Blink-182 in Concert  (also known as The Summer Tour and the Greatest Hits Tour) was the tenth concert tour by American rock band Blink-182 and was the band's first tour since 2004. Bassist/singer Mark Hoppus jokingly referred to the tour  as One Way Ticket to Boneville, a name they got from a fan on a KROQ interview. In 2009, it ranked 32nd on Pollstar's "Top 50 Tours in North America", earning over $25 million.

Background

After tensions among the band members arose in 2004, plans for a spring 2005 tour in North America were scrapped. In early 2005, a confirmed appearance at the Music for Relief benefit concert to be held in Anaheim, California, U.S. was cancelled. On February 22, 2005, guitarist/vocalist Tom DeLonge announced he had quit the band.

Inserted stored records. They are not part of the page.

(** No configuration at all. *)
Definition unconfigured : Environ :=
  {| AI_API_KEY := ""; AI_API_URL := ""; AI_MODEL := "" |}.

(** A network on which every request fails. *)
Definition unreachable : Network :=
  {| NewRequest_error := fun _ => None;
     Do := fun _ => inl {| IsNotFound := false;
                           Error := "dial tcp: connection refused" |} |}.

(** What every request that the watcher creates looks like, whatever
    happens to its status later. *)
Definition watcher_made (d : diagnosticv1.PodDiagnosis) : Prop :=
  let meta := diagnosticv1.ObjectMeta d in
  let spec := diagnosticv1.Spec d in
  diagnosticv1.TailLines spec = 100
  /\ metav1.Namespace meta = diagnosticv1.Namespace spec
  /\ metav1.GenerateName meta = diagnosticv1.PodName spec +:+ "-diagnosis-"
  /\ metav1.Labels meta = [("diagnosed-pod", diagnosticv1.PodName spec);
                           ("created-by", "pod-watcher")]
  /\ (exists uid,
        metav1.OwnerReferences meta
        = [ {| metav1.Owner_Kind := "Pod";
               metav1.Owner_Name := diagnosticv1.PodName spec;
               metav1.Owner_UID := uid;
               metav1.Owner_Controller := true |} ])
  /\ (diagnosticv1.Phase (diagnosticv1.Status d) = ""
      \/ terminal d).

Definition all_watcher_made (w : World) : Prop :=
  forall key d, diagnoses w !! key = Some d -> watcher_made d.

Definition no_requests : World :=
  {| pods := ∅; diagnoses := ∅; trace := [] |}.

(** The effects one pass of the lifecycle controller can have, in their
    order: none; a log fetch and the write of Failed; a log fetch, a
    reasoning call and the write of Failed; a log fetch, a reasoning call,
    possibly a Warning event on the pod, and the write of Completed. *)
Inductive pass_effects : list Effect -> Prop :=
| pass_idle : pass_effects []
| pass_log_failed namespace podName tailLines key patch :
    patch_phase patch = Some "Failed" ->
    pass_effects [LogFetch namespace podName tailLines; StatusWrite key patch]
| pass_reasoning_failed namespace podName tailLines reason logs key patch :
    patch_phase patch = Some "Failed" ->
    pass_effects [LogFetch namespace podName tailLines;
                  ReasoningCall podName reason logs; StatusWrite key patch]
| pass_completed namespace podName tailLines reason logs key patch :
    patch_phase patch = Some "Completed" ->
    pass_effects [LogFetch namespace podName tailLines;
                  ReasoningCall podName reason logs; StatusWrite key patch]
| pass_completed_event namespace podName tailLines reason logs pod message
    key patch :
    patch_phase patch = Some "Completed" ->
    pass_effects [LogFetch namespace podName tailLines;
                  ReasoningCall podName reason logs;
                  PodEvent pod EventTypeWarning "AIDiagnosisResult" message;
                  StatusWrite key patch].

(** A JSON object that lacks the field [suggestion] and gives a number for
    [rootCause]. *)
Definition content_number : string :=
  "{" +:+ quoted "rootCause" +:+ ":5}".

(** * Proofs *)

Lemma andb3_true (a b c : bool) :
  a && b && c = true <-> a = true /\ b = true /\ c = true.
Proof. destruct a, b, c; simpl; intuition congruence. Qed.
(** * gemini-live: the audio relay and the browser capture/playback pipeline

    A shallow embedding of [src/backend/server.js] (the WebSocket relay in
    front of the live AI session, followed in the same file by the React
    client that captures, encodes, decodes and schedules audio), and the
    properties of it that the specification states.

    Conventions of the embedding.
    - A JavaScript [number] is a [number] below: a finite value (the exact
      rational the double denotes), an infinity or NaN.  Sums and
      quotients of doubles are rounded to the nearest double, ties to
      even ([round64]).  A reading of the output clock, which is always
      finite, is given as the rational it denotes.
    - A thrown [Error] is its [message] (a [string]); a function that can
      throw returns a sum, [inl message] for the throw.
    - Calls into collaborators (the socket, the upstream session, the
      console) are recorded, in program order, in a log kept in the state.
    - Everything the environment decides (what the native decoder says,
      whether the microphone is granted, the reading of the output clock)
      is an argument of the operation that asks for it. *)

From Stdlib Require Import List Bool ZArith QArith Qround Qpower.
From Stdlib Require Import Lia Lqa String Ascii Strings.Byte Permutation.
Import ListNotations.

Open Scope string_scope.
Open Scope Z_scope.
Open Scope list_scope.

(* ================================================================== *)
(** * Part I.  Definitions                                             *)
(* ================================================================== *)

(** ** JavaScript numbers and typed-array stores *)

(** An IEEE value: finite (an exact rational), an infinity or NaN. *)
Inductive number : Type :=
| Fin (q : Q)
| PosInf
| NegInf
| NaN.

(** [x * k] for a finite constant [k > 0] (here [k = 32767]).  A Float32
    sample has a 24-bit significand and 32767 has 15 bits, so the binary64
    product is exact. *)
Definition times (k : Q) (x : number) : number :=
  match x with
  | Fin q => Fin (q * k)
  | other => other
  end.

(** [Math.floor]. *)
Definition Math_floor (x : number) : number :=
  match x with
  | Fin q => Fin (inject_Z (Qfloor q))
  | other => other
  end.

(** [Math.min(a, b)]: NaN if either argument is NaN. *)
Definition Math_min (a b : number) : number :=
  match a, b with
  | NaN, _ | _, NaN => NaN
  | NegInf, _ | _, NegInf => NegInf
  | PosInf, y => y
  | x, PosInf => x
  | Fin p, Fin q => if Qle_bool p q then Fin p else Fin q
  end.

(** [Math.max(a, b)]: NaN if either argument is NaN. *)
Definition Math_max (a b : number) : number :=
  match a, b with
  | NaN, _ | _, NaN => NaN
  | PosInf, _ | _, PosInf => PosInf
  | NegInf, y => y
  | x, NegInf => x
  | Fin p, Fin q => if Qle_bool p q then Fin q else Fin p
  end.

(** Truncation of a rational towards zero. *)
Definition Qtrunc (q : Q) : Z := Z.quot (Qnum q) (Zpos (Qden q)).

(** The conversion applied by a store into an [Int16Array] (ECMAScript
    ToInt16): non-finite values become 0; a finite value is truncated,
    reduced modulo 2^16 and read as a two's-complement 16-bit integer. *)
Definition ToInt16 (x : number) : Z :=
  match x with
  | Fin q =>
      let int16bit := Qtrunc q mod 65536 in
      if 32768 <=? int16bit then int16bit - 65536 else int16bit
  | _ => 0
  end.

(** ** Binary64 arithmetic *)

(** [2^k], for any integer [k]. *)
Definition pow2 (k : Z) : Q := (2 ^ k)%Q.

(** [floor(log2 q)] for [q > 0]: the difference of the bit lengths of
    numerator and denominator, or one less. *)
Definition ilog2 (q : Q) : Z :=
  let l := Z.log2 (Qnum q) - Z.log2 (Zpos (Qden q)) in
  if Qle_bool (pow2 l) q then l else l - 1.

(** The nearest integer, ties to the even one. *)
Definition roundHalfEven (s : Q) : Z :=
  let f := Qfloor s in
  match (s - inject_Z f ?= 1 # 2)%Q with
  | Lt => f
  | Gt => f + 1
  | Eq => if Z.even f then f else f + 1
  end.

(** The parts of the rounding of a positive [q]: the exponent of the
    last place kept (53 significant bits, none below [2^-1074]), [q] in
    units of that place, the integer nearest to it, and that integer
    back in its place. *)
Definition lastPlace (q : Q) : Z := Z.max (ilog2 q - 52) (-1074).
Definition scaled (q : Q) : Q := (q / pow2 (lastPlace q))%Q.
Definition mantissa (q : Q) : Z := roundHalfEven (scaled q).
Definition rounded (q : Q) : Q :=
  (inject_Z (mantissa q) * pow2 (lastPlace q))%Q.

(** The double nearest to [q > 0]: a 53-bit significand at the exponent
    of [q] (not below the subnormal exponent -1074), infinite when the
    rounded value reaches [2^1024]. *)
Definition round_pos (q : Q) : number :=
  if Qle_bool (pow2 1024) (rounded q) then PosInf else Fin (rounded q).

Definition Num_neg (x : number) : number :=
  match x with
  | Fin q => Fin (- q)
  | PosInf => NegInf
  | NegInf => PosInf
  | NaN => NaN
  end.

(** Round to nearest, ties to even, of an exact value. *)
Definition round64 (q : Q) : number :=
  match (q ?= 0)%Q with
  | Eq => Fin 0
  | Gt => round_pos q
  | Lt => Num_neg (round_pos (- q))
  end.

(** Does [q] denote a finite double?  (Rounding leaves it where it is.) *)
Definition is_binary64 (q : Q) : bool :=
  match round64 q with
  | Fin r => Qeq_bool r q
  | _ => false
  end.
(** [s.endsWith(c)] for a one-character pattern [c]. *)
Fixpoint endsWith (s : string) (c : ascii) : bool :=
  match s with
  | EmptyString => false
  | String a EmptyString => Ascii.eqb a c
  | String _ s' => endsWith s' c
  end.

(** Truthiness of a string: only the empty string is falsy. *)
Definition truthy (s : string) : bool :=
  match s with EmptyString => false | _ => true end.

(** [s.split(c)] for a one-character separator: never the empty list. *)
Fixpoint split (c : ascii) (s : string) : list string :=
  match s with
  | EmptyString => [EmptyString]
  | String a s' =>
      if Ascii.eqb a c then EmptyString :: split c s'
      else match split c s' with
           | seg :: segs => String a seg :: segs
           | [] => [String a EmptyString]
           end
  end.

(** [segs.join(sep)] *)
Fixpoint join (sep : string) (segs : list string) : string :=
  match segs with
  | [] => EmptyString
  | [seg] => seg
  | seg :: segs' => seg +:+ sep +:+ join sep segs'
  end.

Fixpoint dropWhileSlash (s : string) : string :=
  match s with
  | EmptyString => EmptyString
  | String a s' => if Ascii.eqb a "/" then dropWhileSlash s' else s
  end.

(** [s.replace(/\/+/, '/')]: the pattern carries no [g] flag, so only the
    first (leftmost, maximal) run of slashes is replaced. *)
Fixpoint replaceFirstSlashRun (s : string) : string :=
  match s with
  | EmptyString => EmptyString
  | String a s' =>
      if Ascii.eqb a "/" then String "/" (dropWhileSlash s')
      else String a (replaceFirstSlashRun s')
  end.

(** The path with every run of consecutive slashes replaced by a single
    slash, as [s.replace(/\/+/g, '/')] computes it. *)
Fixpoint collapseSlashRuns (s : string) : string :=
  match s with
  | EmptyString => EmptyString
  | String a s' =>
      if Ascii.eqb a "/" && match s' with String b _ => Ascii.eqb b "/" | _ => false end
      then collapseSlashRuns s'
      else String a (collapseSlashRuns s')
  end.

End JS.

(** ** Exceptions *)

Inductive Exn :=
| Error (message : string)
| TypeError (message : string).

Inductive result (A : Type) :=
| Ok (a : A)
| Throw (e : Exn).
Arguments Ok {A} a.
Arguments Throw {A} e.

Definition bind {A B} (r : result A) (f : A → result B) : result B :=
  match r with
  | Ok a => f a
  | Throw e => Throw e
  end.

(** [arr.map(f)] for a callback that may throw: the first exception ends
    the traversal. *)
Fixpoint mapM {A B} (f : A → result B) (l : list A) : result (list B) :=
  match l with
  | [] => Ok []
  | a :: l' => bind (f a) (λ b, bind (mapM f l') (λ bs, Ok (b :: bs)))
  end.

(** ** [path.posix.resolve] of Node.js

    The library function, modelled on segments: the arguments are joined
    from the right until one is absolute (the working directory comes
    last), the joined path is cut at its slashes, empty and ["."] segments
    are dropped and [".."] removes the segment before it. *)

Module Path.

(** One step of [normalizeString] of Node.js; [res] holds the segments
    kept so far, the last one first. *)
Definition normalizeStep (allowAboveRoot : bool) (res : list string) (seg : string)
  : list string :=
  if String.eqb seg "" || String.eqb seg "." then res
  else if String.eqb seg ".." then
    match res with
    | [] => if allowAboveRoot then [".."] else []
    | top :: res' =>
        if String.eqb top ".." then (if allowAboveRoot then ".." :: res else res)
        else res'
    end
  else seg :: res.

Definition normalizeString (path : string) (allowAboveRoot : bool) : string :=
  JS.join "/" (rev (fold_left (normalizeStep allowAboveRoot) (JS.split "/" path) [])).

Definition isAbsolute (p : string) : bool :=
  match p with String a _ => Ascii.eqb a "/" | EmptyString => false end.

(** The loop of [resolve]; [rargs] lists the arguments from the last to the
    first and ends with the working directory. *)
Fixpoint resolveLoop (rargs : list string) (resolvedPath : string) : string * bool :=
  match rargs with
  | [] => (resolvedPath, false)
  | p :: rest =>
      if String.eqb p "" then resolveLoop rest resolvedPath
      else
        let resolvedPath := p +:+ "/" +:+ resolvedPath in
        if isAbsolute p then (resolvedPath, true) else resolveLoop rest resolvedPath
  end.

Definition resolve (cwd : string) (args : list string) : string :=
  let '(resolvedPath, resolvedAbsolute) := resolveLoop (rev args ++ [cwd]) "" in
  let normalized := normalizeString resolvedPath (negb resolvedAbsolute) in
  if resolvedAbsolute then "/" +:+ normalized
  else if JS.truthy normalized then normalized else ".".

End Path.

(** ** The path resolver *)

(** The callback of the [reduce] in [unique]. *)
Definition uniqueStep (retval : list string) (item : string) : list string :=
  if bool_decide (item ∈ retval) then retval else retval ++ [item].

(** [unique]: the order-preserving uniqueness filter. *)
Definition unique (arr : list string) : list string := fold_left uniqueStep arr [].

Record PathInfo := {
  path : string;
  name : string;
  selector : string;
  ext : string;
  relPath : string;
}.

Section PathResolver.

(** [process.cwd()], which [path.resolve] consults for a relative path. *)
Variable cwd : string.

(** Step 2 of [getPathInfos]: the candidate URLs. *)
Definition candidates (urlPath : string) (indices : list string) : list string :=
  let urlPath := JS.replaceFirstSlashRun urlPath in
  if JS.lastIndexOf urlPath "." <=? JS.lastIndexOf urlPath "/" then
    if negb (JS.truthy urlPath) || JS.endsWith urlPath "/" then
      map (λ index, Path.resolve cwd [if JS.truthy urlPath then urlPath else "/"; index])
          indices
    else [Path.resolve cwd [urlPath] +:+ ".html"]
  else [urlPath].
(** The store in which [startOrHealAndroid] starts the health check of
    the listed emulator [running], the listing having left [s1]: the
    emulator is logged and its serial tracked. *)
Definition afterListing {W} (opts : DeviceServiceOpts) (running : string) (s1 : Store W)
  : Store W :=
  snd (bind (log opts ("[android] emulator already running: " ++ running))
         (fun _ => setAndroidSerial running) s1).

(** The line logged for the failed attempt [attempt], if logging is on. *)
Definition failureLog (opts : DeviceServiceOpts) (context : string) (retries attempt : Z)
    (msg : string) : list event :=
  if nullish (verbose opts) true then
    [Log ("[device-service] " ++ "[android] ensure ready failed (" ++ context ++ ", attempt "
          ++ decimal (attempt + 1) ++ "/" ++ decimal (retries + 1) ++ "): " ++ msg)]
  else [].

(** The message a run ended with, when it raised. *)
Definition raised {A} (o : outcome A) : string :=
  match o with Thrown e => e | _ => EmptyString end.

(** The store in which the attempt number [k] (from 0) of
    [ensureAndroidReadyWithRetry] starts when the attempts before it
    raised. *)
Fixpoint attemptStart {W} (host : Host W) (opts : DeviceServiceOpts) (env : ProcessEnv)
    (fuel : nat) (context : string) (s0 : Store W) (k : nat) : Store W :=
  match k with
  | O => s0
  | Datatypes.S j =>
      let r := startOrHealAndroid host opts env fuel (attemptStart host opts env fuel context s0 j) in
      snd (bind (reportFailure host opts context (emulatorRetries env) (Z.of_nat j) (raised (fst r)))
             (fun _ => sleep host (backoffBase * (Z.of_nat j + 1)))
             (snd r))
  end.

(** *** Vocabulary of the properties of single methods *)

(** The commands run, the children spawned and the sleeps taken in a
    stretch of history, in order. *)
Definition commands (evs : list event) : list string :=
  flat_map (fun e => match e with Exec cmd _ => [cmd] | _ => [] end) evs.

Definition spawns (evs : list event) : list (string * list string) :=
  flat_map (fun e => match e with Spawn cmd args => [(cmd, args)] | _ => [] end) evs.

Definition sleeps (evs : list event) : list Z :=
  flat_map (fun e => match e with Sleep ms => [ms] | _ => [] end) evs.

Definition noSpawn (e : event) : bool :=
  match e with Spawn _ _ => false | _ => true end.

(** The line [log] adds to the history, if logging is on. *)
Definition logged (opts : DeviceServiceOpts) (msg : string) : list event :=
  if nullish (verbose opts) true then [Log ("[device-service] " ++ msg)] else [].

(** The command resolved in the stretch [evs] with an output that [good]
    accepts. *)
Definition passed (cmd : string) (good : string -> bool) (evs : list event) : Prop :=
  exists out, In (Exec cmd (Resolves out)) evs /\ good out = true.

(** What [adbDevices] makes of the output of [adb devices]. *)
Definition parseListing (stdout : string) : list string :=
  filter truthy
    (map (fun l => hd "" (split (ascii_of_nat 9) (trim l)))
       (tl (split (ascii_of_nat 10) stdout))).

(** The command [execAdb] runs. *)
Definition adbCommand (serial : string) (args : list string) : string :=
  join " " ("adb" :: "-s" :: serial :: args).

(** The arguments [startAndroid] passes to the emulator; the port is
    written as [String(port)] writes it. *)
Definition emulatorArgs (opts : DeviceServiceOpts) (env : ProcessEnv) (forceColdBoot : bool)
  : list string :=
  let port :=
    match androidOpt opts AndroidOpts.port with
    | Some p => if p =? 0 then ANDROID_EMULATOR_PORT env else Some p
    | None => ANDROID_EMULATOR_PORT env
    end in
  let coldBoot :=
    forceColdBoot
    || orFlag (androidOpt opts AndroidOpts.coldBoot) (isOne (ANDROID_COLD_BOOT env)) in
  let noSnapshot :=
    orFlag (androidOpt opts AndroidOpts.noSnapshot) (isOne (ANDROID_NO_SNAPSHOT env)) in
  let headless :=
    nullish (orElse (androidOpt opts AndroidOpts.headless)
              (orElse (envFlag (ANDROID_HEADLESS env))
                 (orElse (envFlag (HEADLESS env)) (envFlag (CI env))))) false in
  (["-avd"; template (configuredAvdName opts env);
    "-netdelay"; "none"; "-netspeed"; "full"; "-no-boot-anim"]
   ++ (match port with Some p => ["-port"; decimal p] | None => [] end)
   ++ (if coldBoot then ["-no-snapshot-load"] else [])
   ++ (if noSnapshot then ["-no-snapshot"] else [])
   ++ (if headless then ["-no-window"] else []))%list.

(** The boot timeouts the two platforms work with. *)
Definition androidBootTimeout (opts : DeviceServiceOpts) : Z :=
  nullish (androidOpt opts AndroidOpts.bootTimeoutMs) 240000.

Definition iosBootTimeout (opts : DeviceServiceOpts) : Z :=
  nullish (iosOpt opts IOSOpts.bootTimeoutMs) 120000.

(** The message of the error [startAndroid] raises when no emulator is
    listed in time. *)
Definition notListedMessage (opts : DeviceServiceOpts) : string :=
  "[android] emulator did not appear in " ++ String (ascii_of_nat 34) "adb devices"
  ++ String (ascii_of_nat 34) " within timeout " ++ decimal (androidBootTimeout opts) ++ "ms".

(** A host whose clock [time] never goes back and on which a sleep of [ms]
    milliseconds lets at least [ms] milliseconds pass. *)
Record WellTimed {W} (host : Host W) (time : W -> Z) : Prop := mkWellTimed {
  clock_reads : forall w, time w <= fst (clock host w) <= time (snd (clock host w));
  run_forward : forall cmd w, time w <= time (snd (run host cmd w));
  detach_forward : forall cmd args w, time w <= time (detach host cmd args w);
  pause_forward : forall ms w, time w + Z.max ms 0 <= time (pause host ms w)
}.

Definition laterThan {W} (time : W -> Z) (s s' : Store W) : Prop :=
  time (world s) <= time (world s').

(** The time of the store is at least [t]. *)
Definition notBefore {W} (time : W -> Z) (t : Z) (s : Store W) : Prop :=
  t <= time (world s).

(** From a store that satisfies [P], a run of [m] that returns [a] leaves a
    store that satisfies [Q a]; with [total], the run is moreover not cut
    short by the iteration budget of a polling loop. *)
Definition hoare {W A} (total : bool) (P : Store W -> Prop) (m : M (Store W) A)
    (Q : A -> Store W -> Prop) : Prop :=
  forall s, P s ->
    (total = true -> fst (m s) <> OutOfFuel)
    /\ forall a, fst (m s) = Returned a -> Q a (snd (m s)).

The members went their separate ways. DeLonge formed a new band, Angels & Airwaves, which released two albums and a DVD, entitled Start the Machine, chronicling the final days of Blink-182 and the genesis of Angels & Airwaves. Hoppus and Barker formed a new project +44, which released one album in 2006. The new +44 album was still in pre-production.

At the 51st Grammy Awards ceremony on February 8, 2009, all three members of the band appeared onstage for the first time since December 2004. Barker announced the band's reformation, stating that "we used to play music together, and we decided we're going to play music together again", with Hoppus adding, "Blink-182 is back!" A message appearing on the band's website the same day confirmed the reformation and added that the band was in the studio writing and recording a new album and preparing for a world tour. The band also updated their "smiley face" logo to feature six arrows instead of the previous five. After the on-stage announcement many fans began to speculate on Travis Barker's arm being in a sling. An MTV article released on February 10 claimed that Barker had recently undergone surgery to repair "extensive nerve damage", from which a recovery could take up to ten weeks. This would not affect the tour, which started in the summer of 2009.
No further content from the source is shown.